Embattled Eskom full-year net loss doubles to R24-billion.

By Lehlohonolo Lehana.

State owned power utility Eskom said on Tuesday that its net loss in the financial year that ended in March 2023 had widened to R23.9-billion.

That’s from a revised R11.9-billion in the previous year.

Eskom interim CEO Calib Cassim said the 2023 financial results reflect the company’s challenging operational performance.

Cassim revealed that municipal debt to Eskom increased from R44.8 billion to R58.5 billion over the last year.

He also revealed that the utility’s energy availability factor worsened from 62.02% to 56.03% in 2023 due to generation supply constraints and shortfall from the IPP programmes.

These results follow a particularly challenging year for the power utility and South Africans.

The country experienced disastrous load-shedding. While the utility’s performance improved slightly in the past few months, 2023 is still the worst year on record for load-shedding.

Load shedding escalated severedly to 280 days, from 65 days in FY 2022, which impacted revenues. Load had to be curtailed by an estimated 13,476GWh, the group said, up from 1,605GWh in 2022.

This resulted in a staggering jump in spending on the group’s gas turbines, with spending more than doubling from R14.7 billion in 2022 to R29.7 billion in 2023.
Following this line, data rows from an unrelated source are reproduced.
Lemma behind_next st x : rx_cfg_ok (rx_cfg st) -> sn_ok (rx_cfg st) x -> 0 < behind st x ->
  behind st ((x + 1) mod rx_mod (rx_cfg st)) = behind st x - 1.
Proof. unfold behind, sn_ok. intros Hc Hx. cfg_cases Hc; mod_lia. Qed.

Lemma behind_inj st x y : rx_cfg_ok (rx_cfg st) -> sn_ok (rx_cfg st) x -> sn_ok (rx_cfg st) y ->
  behind st x = behind st y -> x = y.
Proof. unfold behind, sn_ok. intros Hc Hx Hy. cfg_cases Hc; mod_lia. Qed.

Lemma sn_ok_mod cfg x : rx_cfg_ok cfg -> sn_ok cfg (x mod rx_mod cfg).
Proof. unfold sn_ok. intros Hc. apply Z.mod_pos_bound. cfg_cases Hc; lia. Qed.

Lemma window_size_bounds cfg : rx_cfg_ok cfg -> 16 <= rx_window_size cfg /\ rx_mod cfg = 2 * rx_window_size cfg.
Proof. intros Hc. cfg_cases Hc; lia. Qed.

Lemma turn_ranges st st' : rx_ranges st -> turn st st' -> rx_ranges st'.
Proof.
  intros [Hc Hr Hh Hk] [E1 E2 E3 E4 E5 E6]. constructor; rewrite ?E1, ?E3, ?E5; try done.
  - rewrite next_sn_eq by done. by apply sn_ok_mod.
  - intros k p. rewrite E2. intros [_ Hp]%lookup_delete_Some. eauto.
Qed.

Lemma turn_dist st st' x : turn st st' -> dist st' x = dist st x.
Proof. intros [E1 E2 E3 E4 E5 E6]. unfold dist. by rewrite E1, E5. Qed.

Lemma turn_behind st st' x : turn st st' -> behind st' x = behind st x.
Proof. intros [E1 E2 E3 E4 E5 E6]. unfold behind. by rewrite E1, E5. Qed.

(** What a loop keeps and how it moves the window, where [m] measures the distance
    from [vr_uh]. *)
Record moves (m : um_rx -> Z -> Z) (st st' : um_rx) : Prop := {
  mv_ranges : rx_ranges st';
  mv_cfg : rx_cfg st' = rx_cfg st;
  mv_ux : vr_ux st' = vr_ux st;
  mv_uh : vr_uh st' = vr_uh st;
  mv_tmr : timer_running st' = timer_running st;
  mv_win : rx_window st' ⊆ rx_window st;
  mv_keys : forall k p, rx_window st' !! k = Some p -> m st' k <= m st' (vr_ur st');
  mv_down : m st' (vr_ur st') <= m st (vr_ur st)
}.

Lemma moves_trans m a b c : moves m a b -> moves m b c -> moves m a c.
Proof. intros [] []. constructor; try done; try congruence; [by etransitivity|lia]. Qed.

Lemma moves_measure (st st' : um_rx) : rx_cfg st' = rx_cfg st -> vr_uh st' = vr_uh st ->
  dist st' = dist st /\ behind st' = behind st.
Proof. intros E1 E2. unfold dist, behind. by rewrite E1, E2. Qed.
(* ===== verification/MacPdu.v ===== *)
(** * MAC PDUs

    [lib/src/mac/pdu.cc] and [lib/include/srsran/mac/pdu.h]: logical channel
    identifiers, the subheaders of DL-SCH, UL-SCH and MCH PDUs with their control
    elements, the space accounting of a PDU under construction, writing and
    parsing.

    A subheader's [payload] points to its own [w_payload_ce], to the transmit buffer
    or to the received packet; the last two are offsets.  [None] is an access
    outside of the buffers.  The packet of [parse_packet] is the list of the bytes
    in memory from the first byte of the PDU on. *)

From stdpp Require Import base list gmap numbers.
From coqutil Require Import Z.bitblast.
From S2P Require Import Prelude ByteBuffer.

Local Open Scope Z_scope.

(** ** Logical channels *)

Definition DL_RESERVED : Z := 0x11.
Definition SCELL_ACTIVATION_4_OCTET : Z := 0x18.
Definition SCELL_ACTIVATION : Z := 0x1B.
Definition CON_RES_ID : Z := 0x1C.
Definition TA_CMD : Z := 0x1D.
Definition DRX_CMD : Z := 0x1E.
Definition PADDING : Z := 0x1F.

Definition UL_RESERVED : Z := 0x11.
Definition PHR_REPORT : Z := 0x1A.
Definition CRNTI : Z := 0x1B.
Definition TRUNC_BSR : Z := 0x1C.
Definition SHORT_BSR : Z := 0x1D.
Definition LONG_BSR : Z := 0x1E.

Definition MTCH_MAX_LCID : Z := 0x1C.
Definition MCH_SCHED_INFO : Z := 0x1E.
Definition MTCH_STOP_EMPTY : Z := 0x7FF.

Definition dl_is_mac_ce (v : Z) : bool := DL_RESERVED <? v.
Definition ul_is_mac_ce (v : Z) : bool := UL_RESERVED <? v.
Definition mch_is_mac_ce (v : Z) : bool := MCH_SCHED_INFO <=? v.
Definition dl_is_sdu (v : Z) : bool := v <=? DL_RESERVED.
Definition ul_is_sdu (v : Z) : bool := v <=? UL_RESERVED.
Definition mch_is_sdu (v : Z) : bool := v <? MCH_SCHED_INFO.

Definition dl_ce_size (v : Z) : Z :=
  if v =? SCELL_ACTIVATION_4_OCTET then 4
  else if v =? SCELL_ACTIVATION then 1
  else if v =? CON_RES_ID then 6
  else if v =? TA_CMD then 1
  else if v =? DRX_CMD then 0 else 0.

Definition CE_SUBHEADER_LEN : Z := 1.
Definition ce_subheader_size (_ : Z) : Z := CE_SUBHEADER_LEN.
Definition ce_total_size (v : Z) : Z := ce_subheader_size v + dl_ce_size v.

Definition ul_ce_size (v : Z) : Z :=
  if v =? PHR_REPORT then 1
  else if v =? CRNTI then 2
  else if v =? TRUNC_BSR then 1
  else if v =? SHORT_BSR then 1
  else if v =? LONG_BSR then 3 else 0.

Inductive ch_type := dl_sch | ul_sch | mch.

Definition lcid_is_sdu (t : ch_type) (v : Z) : bool :=
  match t with dl_sch => dl_is_sdu v | ul_sch => ul_is_sdu v | mch => mch_is_sdu v end.

(** ** Subheaders *)

Inductive subh_type := SCH_SUBH_TYPE | MCH_SUBH_TYPE.

#[export] Instance subh_type_eq_dec : EqDecision subh_type.
Proof. solve_decision. Defined.

(** [payload]: [None] is the subheader's own [w_payload_ce]. *)
Record sch_subh := mk_subh {
  lcid : Z;
  nof_bytes : Z;
  payload : option Z;
  w_payload_ce : bytes;
  nof_mch_sched_ce : Z;
  cur_mch_sched_ce : Z;
  F_bit : bool;
  stype : subh_type
}.

Definition subh_new (t : subh_type) : sch_subh := mk_subh 0 0 None (repeat 0 64) 0 0 false t.

(** [init] keeps [F_bit] and the type. *)
Definition subh_init (s : sch_subh) : sch_subh := mk_subh 0 0 None (repeat 0 64) 0 0 (F_bit s) (stype s).

Definition subh_set_type (s : sch_subh) (t : subh_type) : sch_subh :=
  mk_subh (lcid s) (nof_bytes s) (payload s) (w_payload_ce s) (nof_mch_sched_ce s)
    (cur_mch_sched_ce s) (F_bit s) t.

Definition set_payload_size (s : sch_subh) (n : Z) : sch_subh :=
  mk_subh (lcid s) (i32 n) (payload s) (w_payload_ce s) (nof_mch_sched_ce s) (cur_mch_sched_ce s)
    (F_bit s) (stype s).

Definition set_padding (s : sch_subh) (n : Z) : sch_subh :=
  mk_subh PADDING (i32 n) (payload s) (w_payload_ce s) (nof_mch_sched_ce s) (cur_mch_sched_ce s)
    (F_bit s) (stype s).

Definition is_sdu (s : sch_subh) : bool :=
  lcid_is_sdu (match stype s with MCH_SUBH_TYPE => mch | SCH_SUBH_TYPE => ul_sch end) (lcid s).

(** [ul_sch_ce_type], [dl_sch_ce_type], [mch_ce_type]: [SDU] (0) for what is not a
    control element. *)
Definition ul_sch_ce_type (s : sch_subh) : Z := if ul_is_mac_ce (lcid s) then lcid s else 0.
Definition dl_sch_ce_type (s : sch_subh) : Z := if dl_is_mac_ce (lcid s) then lcid s else 0.
Definition mch_ce_type (s : sch_subh) : Z := if mch_is_mac_ce (lcid s) then lcid s else 0.

Definition is_var_len_ce (s : sch_subh) : bool :=
  (MCH_SCHED_INFO =? mch_ce_type s) && bool_decide (stype s = MCH_SUBH_TYPE).

Definition size_header_sdu (nbytes : Z) : Z :=
  if nbytes =? 0 then 0 else if nbytes <? 128 then 2 else 3.

Definition sizeof_ce (s : sch_subh) (lc : Z) (is_ul : bool) : Z :=
  match stype s with
  | SCH_SUBH_TYPE => if is_ul then ul_ce_size lc else dl_ce_size lc
  | MCH_SUBH_TYPE => if lc =? MCH_SCHED_INFO then nof_mch_sched_ce s * 2 else 0
  end.

Definition get_payload_size (s : sch_subh) : Z := u32 (nof_bytes s).

Definition size_plus_header (s : sch_subh) : Z :=
  if is_sdu s || is_var_len_ce s then u32 (size_header_sdu (u32 (nof_bytes s)) + nof_bytes s)
  else u32 (1 + nof_bytes s).

Definition get_header_size (s : sch_subh) (is_last : bool) : Z :=
  if negb is_last then
    if is_sdu s || ((lcid s =? MCH_SCHED_INFO) && bool_decide (stype s = MCH_SUBH_TYPE))
    then size_header_sdu (u32 (nof_bytes s)) else 1
  else 1.

(** ** Payload accessors *)

(** Byte [i] of the payload; [mem] is the packet or the transmit buffer. *)
Definition payload_at (s : sch_subh) (mem : bytes) (i : Z) : option Z :=
  match payload s with None => load (w_payload_ce s) i | Some off => load mem (off + i) end.

Definition get_c_rnti (s : sch_subh) (mem : bytes) : option Z :=
  p0 ← payload_at s mem 0; p1 ← payload_at s mem 1;
  Some (Z.lor (Z.shiftl p0 8) p1).

Definition get_con_res_id (s : sch_subh) (mem : bytes) : option Z :=
  p0 ← payload_at s mem 0; p1 ← payload_at s mem 1; p2 ← payload_at s mem 2;
  p3 ← payload_at s mem 3; p4 ← payload_at s mem 4; p5 ← payload_at s mem 5;
  Some (Z.lor (Z.lor (Z.lor (Z.lor (Z.lor p5 (Z.shiftl p4 8)) (Z.shiftl p3 16)) (Z.shiftl p2 24))
     (Z.shiftl p1 32)) (Z.shiftl p0 40)).

Definition get_ta_cmd (s : sch_subh) (mem : bytes) : option Z :=
  p0 ← payload_at s mem 0; Some (Z.land p0 0x3f).

Definition get_activation_deactivation_cmd (s : sch_subh) (mem : bytes) : option Z :=
  payload_at s mem 0.

(** The value is a whole number of dB. *)
Definition get_phr (s : sch_subh) (mem : bytes) : option Z :=
  p0 ← payload_at s mem 0; Some (Z.land p0 0x3f - 23).

(** ** Buffer status *)

Definition btable : list Z :=
  [0; 1; 10; 12; 14; 17; 19; 22; 26; 31; 36; 42; 49; 57; 67; 78;
   91; 107; 125; 146; 171; 200; 234; 274; 321; 376; 440; 515; 603; 706; 826; 967;
   1132; 1326; 1552; 1817; 2127; 2490; 2915; 3413; 3995; 4667; 5476; 6411; 7505; 8787; 10287; 12043;
   14099; 16507; 19325; 22624; 26487; 31009; 36304; 42502; 49759; 58255; 68201; 79846; 93479; 109439;
   128125; 150000].

Definition btable_at (i : Z) : Z := default 0 (btable !! Z.to_nat i).

(** The loop of [buff_size_table] from [i] on; [n] turns are left. *)
Fixpoint buff_size_search (n : nat) (i buffer_size : Z) : Z :=
  match n with
  | O => 62
  | S n' => if buffer_size <=? btable_at (i + 1) then i else buff_size_search n' (i + 1) buffer_size
  end.

Definition buff_size_table (buffer_size : Z) : Z :=
  if buffer_size =? 0 then 0
  else if 150000 <? buffer_size then 63
  else buff_size_search 61 1 buffer_size.

(** The size in bytes that [get_bsr] gives for an index. *)
Definition bsr_bytes (idx : Z) : Z := if idx <? 63 then btable_at (1 + idx) else btable_at 63.

(** [get_bsr]: the arrays [buff_size_idx] and [buff_size_bytes] of the caller are
    updated. *)
Definition get_bsr (s : sch_subh) (mem : bytes) (idx0 bytes0 : list Z) : option (Z * list Z * list Z) :=
  '(lcg, idx) ←
    (if ul_sch_ce_type s =? LONG_BSR then
       p0 ← payload_at s mem 0; p1 ← payload_at s mem 1; p2 ← payload_at s mem 2;
       Some (0, [Z.shiftr (Z.land p0 0xFC) 2;
                 Z.lor (Z.shiftl (Z.land p0 0x03) 4) (Z.shiftr (Z.land p1 0xF0) 4);
                 Z.lor (Z.shiftl (Z.land p1 0x0F) 2) (Z.shiftr (Z.land p2 0xC0) 6);
                 Z.land p2 0x3F])
     else
       p0 ← payload_at s mem 0;
       let g := Z.shiftr (Z.land p0 0xc0) 6 in
       Some (g, <[Z.to_nat (g mod 4) := Z.land p0 0x3f]> idx0));
  Some (lcg, idx, zip_with (fun i b => if 0 <? i then bsr_bytes i else b) idx bytes0).

(** [get_next_mch_sched_info]: the identifier, the stop value and the subheader with
    its counters advanced. *)
Definition get_next_mch_sched_info (s : sch_subh) (mem : bytes) : option (option (Z * Z) * sch_subh) :=
  let n := u8 (nof_bytes s / 2) in
  let s1 cur := mk_subh (lcid s) (nof_bytes s) (payload s) (w_payload_ce s) n cur (F_bit s) (stype s) in
  if cur_mch_sched_ce s <? n then
    p0 ← payload_at s mem (cur_mch_sched_ce s * 2);
    p1 ← payload_at s mem (cur_mch_sched_ce s * 2 + 1);
    let stop := u16 (Z.shiftl (Z.land p0 0x07) 8 + p1) in
    Some (Some (Z.shiftr (Z.land p0 0xF8) 3, if stop =? MTCH_STOP_EMPTY then 0 else stop),
          s1 (u8 (cur_mch_sched_ce s + 1)))
  else Some (None, s1 (cur_mch_sched_ce s)).

(** ** PDUs *)

Record sch_pdu := mk_pdu {
  subheaders : list sch_subh;
  pdu_len : Z;
  rem_len : Z;
  cur_idx : Z;
  nof_subheaders : Z;
  pdu_is_ul : bool;
  buffer_tx : byte_buffer_t;
  last_sdu_idx : Z
}.

Definition max_subheaders (p : sch_pdu) : Z := zlen (subheaders p).

Definition set_subheaders (p : sch_pdu) (l : list sch_subh) : sch_pdu :=
  mk_pdu l (pdu_len p) (rem_len p) (cur_idx p) (nof_subheaders p) (pdu_is_ul p) (buffer_tx p) (last_sdu_idx p).
Definition set_rem_len (p : sch_pdu) (r : Z) : sch_pdu :=
  mk_pdu (subheaders p) (pdu_len p) r (cur_idx p) (nof_subheaders p) (pdu_is_ul p) (buffer_tx p) (last_sdu_idx p).
Definition set_nof (p : sch_pdu) (n : Z) : sch_pdu :=
  mk_pdu (subheaders p) (pdu_len p) (rem_len p) (cur_idx p) n (pdu_is_ul p) (buffer_tx p) (last_sdu_idx p).
Definition set_cur (p : sch_pdu) (n : Z) : sch_pdu :=
  mk_pdu (subheaders p) (pdu_len p) (rem_len p) n (nof_subheaders p) (pdu_is_ul p) (buffer_tx p) (last_sdu_idx p).
Definition set_buffer (p : sch_pdu) (b : byte_buffer_t) : sch_pdu :=
  mk_pdu (subheaders p) (pdu_len p) (rem_len p) (cur_idx p) (nof_subheaders p) (pdu_is_ul p) b (last_sdu_idx p).

(** [init_] of [sch_pdu] and of [mch_pdu] (which sets the type of the subheaders). *)
Definition pdu_init (t : subh_type) (p : sch_pdu) (buf : byte_buffer_t) (len : Z) (is_ul : bool) : sch_pdu :=
  mk_pdu (map (fun s => subh_init (match t with
                                   | MCH_SUBH_TYPE => subh_set_type s MCH_SUBH_TYPE
                                   | SCH_SUBH_TYPE => s end)) (subheaders p))
    len len (-1) 0 is_ul buf (-1).

(** [reset]. *)
Definition pdu_reset (p : sch_pdu) : sch_pdu :=
  mk_pdu (subheaders p) (pdu_len p) (pdu_len p) (-1) (nof_subheaders p) (pdu_is_ul p) (buffer_tx p) (-1).

Definition next (p : sch_pdu) : bool * sch_pdu :=
  if cur_idx p <? nof_subheaders p - 1 then (true, set_cur p (cur_idx p + 1)) else (false, p).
Eskom is spent over R7,000 per MWh to run the generators, making it by far the most expensive form of generation. Given the constraints in the market, the price of generating power increased for all forms of energy, except for renewables, which saw a 2% drop in price.

In terms of wasteful expenditure, Eskom said it only incurred R105 million of new expenditure categorised as fruitless or wasteful, R2 million of which was recovered.
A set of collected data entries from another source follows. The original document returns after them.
(* ===== verification/MacPduWire.v ===== *)
(** * The MAC PDU on the wire

    A specification of the MAC PDU as a list of elements (SDUs and control elements)
    with its encoding, the proof that a PDU filled by the operations of [MacPdu]
    is written as this encoding and has exactly the length of the grant, and the
    proof that parsing the encoding gives the elements back. *)

From stdpp Require Import base list gmap numbers.
From S2P Require Import Prelude ByteBuffer MacPdu.

Local Open Scope Z_scope.

(** ** Elements *)

(** The logical channel and the payload. *)
Definition elem : Type := Z * bytes.

Section Wire.
Context (t : subh_type) (is_ul : bool).
Implicit Types e : elem.

Definition elem_sdu e : bool :=
  match t with MCH_SUBH_TYPE => mch_is_sdu (fst e) | SCH_SUBH_TYPE => ul_is_sdu (fst e) end.

Definition sdus (l : list elem) : list elem := filter (fun e => elem_sdu e = true) l.
Definition ces (l : list elem) : list elem := filter (fun e => elem_sdu e = false) l.

(** An SDU has 1 to 32767 bytes; a control element has the size of its type. *)
Definition elem_ok e : Prop :=
  0 <= fst e < 32 /\
  if elem_sdu e then 0 < zlen (snd e) < 32768
  else if has_length t (fst e) then 0 < zlen (snd e) < 128
       else zlen (snd e) = ce_len t (fst e) is_ul.

Lemma elem_sdu_has_length e : elem_sdu e = true -> has_length t (fst e) = true.
Proof.
  unfold elem_sdu, has_length, mch_is_sdu, ul_is_sdu, MCH_SCHED_INFO, UL_RESERVED.
  destruct t; [done|]. intros H. apply Z.ltb_lt in H. apply Z.ltb_lt. lia.
Qed.

Definition hdr e (is_last : bool) : bytes := wire_subh t (fst e) (zlen (snd e)) is_last.
Definition subh_len e (is_last : bool) : Z := wire_subh_len t (fst e) (zlen (snd e)) is_last.

Lemma zlen_hdr e is_last : elem_ok e -> zlen (hdr e is_last) = subh_len e is_last.
Proof. intros [H _]. by apply zlen_wire_subh. Qed.

Lemma subh_len_last e : subh_len e true = 1.
Proof. unfold subh_len, wire_subh_len. by rewrite andb_false_r. Qed.

Lemma subh_len_bounds e is_last : 1 <= subh_len e is_last <= 3.
Proof. unfold subh_len, wire_subh_len. repeat case_if; lia. Qed.

(** Size of an element with its subheader, when another subheader follows. *)
Definition full_size e : Z := subh_len e false + zlen (snd e).

Fixpoint sum_sizes (l : list elem) : Z :=
  match l with [] => 0 | e :: l' => full_size e + sum_sizes l' end.

(** The last SDU's subheader is shorter when it ends the header. *)
Definition growth (l : list elem) : Z :=
  match rev (sdus l) with e :: _ => subh_len e false - 1 | [] => 0 end.

(** The bytes that the elements need. *)
Definition needed (l : list elem) : Z := sum_sizes l - growth l.

(** ** Encoding *)

(** The subheaders before the last one, and the last one, when [rem] bytes are left
    to pad. *)
Definition pad_elem (n : Z) : elem := (PADDING, repeat 0 (Z.to_nat n)).

Definition front_elems (l : list elem) (rem : Z) : list elem :=
  if 2 <? rem then ces l ++ sdus l
  else repeat (pad_elem 0) (Z.to_nat rem) ++ ces l ++ removelast (sdus l).

Definition last_elem (l : list elem) (rem : Z) : elem :=
  if 2 <? rem then pad_elem (rem - 1 - growth l)
  else List.last (sdus l) (pad_elem 0).

Definition wire_headers (ws : list elem) (w : elem) : bytes :=
  mjoin (map (fun e => hdr e false) ws) ++ hdr w true.

Definition encode (l : list elem) (rem : Z) : bytes :=
  wire_headers (front_elems l rem) (last_elem l rem) ++
  mjoin (map snd (front_elems l rem)) ++ snd (last_elem l rem).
Looking ahead to the 2024 full year, Eskom expects its losses to continue, currently projecting another R23.2 billion loss for FY24.
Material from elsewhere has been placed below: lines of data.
Lemma parse_payloads_frame len l : forall ptr, Forall P l ->
  Forall P (snd (parse_payloads len l ptr)) /\ length (snd (parse_payloads len l ptr)) = length l.
Proof.
  induction l as [|s l IH]; intros ptr; [done|]. intros [Hs Hl]%Forall_cons_1. cbn [parse_payloads read_payload].
  assert (Hs' : forall o, P (mk_subh (lcid s) (nof_bytes s) o (w_payload_ce s) (nof_mch_sched_ce s) (cur_mch_sched_ce s) (F_bit s) (stype s)))
    by (intros o; by apply (P_frame s)).
  case_if; [split; [by constructor|done]|]. specialize (IH (ptr + nof_bytes s) Hl). destruct (parse_payloads len l _) as [ok l1].
  destruct IH as [IH1 IH2]. split; [by constructor|]. cbn [snd length] in *. lia.
Qed.

Lemma parse_packet_frame p mem p1 :
  parse_packet t p mem = Some p1 -> Forall P (subheaders p) -> Forall P (subheaders p1) /\ max_subheaders p1 = max_subheaders p.
Proof.
  unfold parse_packet, pdu_parse_packet, max_subheaders, zlen. intros H Hp.
  destruct (parse_subheaders _ _ mem [] (subheaders p) 0) as [r|] eqn:E; [|done]. cbn [mbind option_bind] in H.
  pose proof (parse_subheaders_frame _ _ _ _ _ _ _ E (Forall_nil_2 _) Hp) as Hr.
  assert (Hq : forall q, Forall P (subheaders q) -> length (subheaders q) = length (subheaders p) ->
    (if 0 <? nof_subheaders q then
       let read_len := foldl (fun acc s => u32 (acc + size_plus_header s)) 0 (ztake (nof_subheaders q - 1) (subheaders q)) in
       let n_sub := i32 (pdu_len q - read_len - 1) in
       if 0 <=? n_sub then
         Some (set_subheaders q (alter (fun s => set_payload_size s n_sub) (Z.to_nat (nof_subheaders q - 1)) (subheaders q)))
       else Some (pdu_init t q (buffer_tx q) (pdu_len q) (pdu_is_ul q))
     else Some q) = Some p1 -> Forall P (subheaders p1) /\ Z.of_nat (length (subheaders p1)) = Z.of_nat (length (subheaders p))).
  { intros q Hu <-. cbv zeta. repeat case_if; intros [= <-]; [| |done].
    - cbn [subheaders set_subheaders]. split; [|by rewrite length_alter].
      apply Forall_alter; [done|]. intros x _ Hx. by apply (P_frame x).
    - cbn [subheaders pdu_init]. split; [|by rewrite length_map]. rewrite Forall_map. eapply Forall_impl; [|exact Hu]. exact P_init. }
  destruct r as [[[l rest] ptr]|l].
  - destruct Hr as (Hr1 & Hr2 & Hr3). pose proof (parse_payloads_frame (i32 (pdu_len p)) l ptr Hr1) as [Hpl Hll].
    destruct (parse_payloads (i32 (pdu_len p)) l ptr) as [ok l1]. cbn [mbind option_bind] in H. cbn [snd] in *.
    eapply Hq; [| |exact H]; cbn [subheaders set_nof set_subheaders]; [by apply Forall_app|]. rewrite length_app in *. cbn [app] in *. lia.
  - exact (Hq (set_nof (set_subheaders p l) 0) (proj1 Hr) (proj2 Hr) H).
Qed.
End ParseFrame.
While the 18.65% increase to tariffs for 2024 will boost revenues, this will be tempered by an estimated 2% decline in sales volumes.

Government has pledged to split Eskom into three subsidiaries to try to make it more efficient. In February, it agreed to take on more than half its total debt to bolster its finances. 

Finance Minister Enoch Godongwana announced that Eskom would be receiving a R254 billion debt relief package. 

This came after the utility said in its results presentation last year that “without government support, Eskom will not be able to meet all its debt service commitments”.

This bailout is aimed at strengthening Eskom’s balance sheet to free up money for the utility to undertake plant maintenance and improve the transmission and distribution infrastructure as the country battles record electricity outages.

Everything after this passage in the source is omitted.